The task: Please write out every line of the material exactly.

Task inputs:
Lemma popping_irq len copied P s :
  popping len copied P s -> exists new,
    rx_step new s (irq_point s) /\ popping len copied (P ++ new) (irq_point s).
Proof.
  intros [Ok Hl Hc Hm Hr]. destruct (irq_point_rx s Ok) as [new Hs]. exists new. split; [done|].
  destruct Hs as [Ok' Hp _ Ht Hn]. set (s' := irq_point s) in *.
  assert (Hk : forall k, (k <= receive_pos s)%nat -> take k (receive_buf s') = take k (receive_buf s)).
  { intros k Hk. rewrite <- (Nat.min_l k (receive_pos s)) by lia. by rewrite <- !take_take, Ht. }
  constructor; [done|rewrite length_app; lia|lia| |].
  - rewrite Hk, Hm by lia. rewrite drop_app_le by lia.
    by rewrite take_app_le by (rewrite length_drop; lia).
  - rewrite (slice_split _ (receive_pos s)), Hn by lia. rewrite drop_app_le by lia. f_equal.
    rewrite <- Hr, <- (slice_take _ _ (receive_pos s)), Hk by lia. by rewrite slice_take by lia.
Qed.

(** The [memmove] of one round, once [rpos] bytes had been received. *)
Lemma popping_move len copied P s rpos :
  popping len copied P s -> (copied + len <= rpos <= receive_pos s)%nat ->
  popping len (rpos - len) P
    (s <| receive_buf ::= memmove copied (copied + len) (rpos - len - copied) |>
       <| ser_sched ::= sched_wake_tasks |>).
Proof.
  intros [[Hb Hp] Hl Hc Hm Hr] Hk. unfold RX_BUFFER_SIZE in *.
  assert (Hn : (rpos - len = copied + (rpos - len - copied))%nat) by lia.
  constructor; cbn; [|done|lia| |].
  - unfold rx_ok, RX_BUFFER_SIZE. cbn. rewrite memmove_length by lia. lia.
  - rewrite Hn at 1. rewrite memmove_take by lia. rewrite Hm.
    replace (copied + len + (rpos - len - copied))%nat with rpos by lia.
    rewrite <- (firstn_skipn copied (take (rpos - len) (drop len P))).
    rewrite take_take, Nat.min_l by lia. f_equal.
    rewrite skipn_firstn_comm, drop_drop. replace (len + copied)%nat with (copied + len)%nat by lia.
    rewrite <- Hr, <- (slice_take (copied + len) rpos (receive_pos s)) by lia.
    unfold slice. rewrite take_take, skipn_firstn_comm, take_take. f_equal. lia.
  - unfold slice. rewrite memmove_drop by lia.
    replace (rpos - len + len)%nat with ((copied + len) + (rpos - len - copied))%nat at 1 2 by lia.
    rewrite <- (drop_drop (receive_buf s)).
    replace (rpos - len + len)%nat with ((copied + len) + (rpos - len - copied))%nat by lia.
    rewrite <- (drop_drop P), <- Hr. unfold slice. rewrite skipn_firstn_comm. f_equal. lia.
Qed.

Written solution:
Lemma popping_irq len copied P s :
  popping len copied P s -> exists new,
    rx_step new s (irq_point s) /\ popping len copied (P ++ new) (irq_point s).
Proof.
  intros [Ok Hl Hc Hm Hr]. destruct (irq_point_rx s Ok) as [new Hs]. exists new. split; [done|].
  destruct Hs as [Ok' Hp _ Ht Hn]. set (s' := irq_point s) in *.
  assert (Hk : forall k, (k <= receive_pos s)%nat -> take k (receive_buf s') = take k (receive_buf s)).
  { intros k Hk. rewrite <- (Nat.min_l k (receive_pos s)) by lia. by rewrite <- !take_take, Ht. }
  constructor; [done|rewrite length_app; lia|lia| |].
  - rewrite Hk, Hm by lia. rewrite drop_app_le by lia.
    by rewrite take_app_le by (rewrite length_drop; lia).
  - rewrite (slice_split _ (receive_pos s)), Hn by lia. rewrite drop_app_le by lia. f_equal.
    rewrite <- Hr, <- (slice_take _ _ (receive_pos s)), Hk by lia. by rewrite slice_take by lia.
Qed.

(** The [memmove] of one round, once [rpos] bytes had been received. *)
Lemma popping_move len copied P s rpos :
  popping len copied P s -> (copied + len <= rpos <= receive_pos s)%nat ->
  popping len (rpos - len) P
    (s <| receive_buf ::= memmove copied (copied + len) (rpos - len - copied) |>
       <| ser_sched ::= sched_wake_tasks |>).
Proof.
  intros [[Hb Hp] Hl Hc Hm Hr] Hk. unfold RX_BUFFER_SIZE in *.
  assert (Hn : (rpos - len = copied + (rpos - len - copied))%nat) by lia.
  constructor; cbn; [|done|lia| |].
  - unfold rx_ok, RX_BUFFER_SIZE. cbn. rewrite memmove_length by lia. lia.
  - rewrite Hn at 1. rewrite memmove_take by lia. rewrite Hm.
    replace (copied + len + (rpos - len - copied))%nat with rpos by lia.
    rewrite <- (firstn_skipn copied (take (rpos - len) (drop len P))).
    rewrite take_take, Nat.min_l by lia. f_equal.
    rewrite skipn_firstn_comm, drop_drop. replace (len + copied)%nat with (copied + len)%nat by lia.
    rewrite <- Hr, <- (slice_take (copied + len) rpos (receive_pos s)) by lia.
    unfold slice. rewrite take_take, skipn_firstn_comm, take_take. f_equal. lia.
  - unfold slice. rewrite memmove_drop by lia.
    replace (rpos - len + len)%nat with ((copied + len) + (rpos - len - copied))%nat at 1 2 by lia.
    rewrite <- (drop_drop (receive_buf s)).
    replace (rpos - len + len)%nat with ((copied + len) + (rpos - len - copied))%nat by lia.
    rewrite <- (drop_drop P), <- Hr. unfold slice. rewrite skipn_firstn_comm. f_equal. lia.
Qed.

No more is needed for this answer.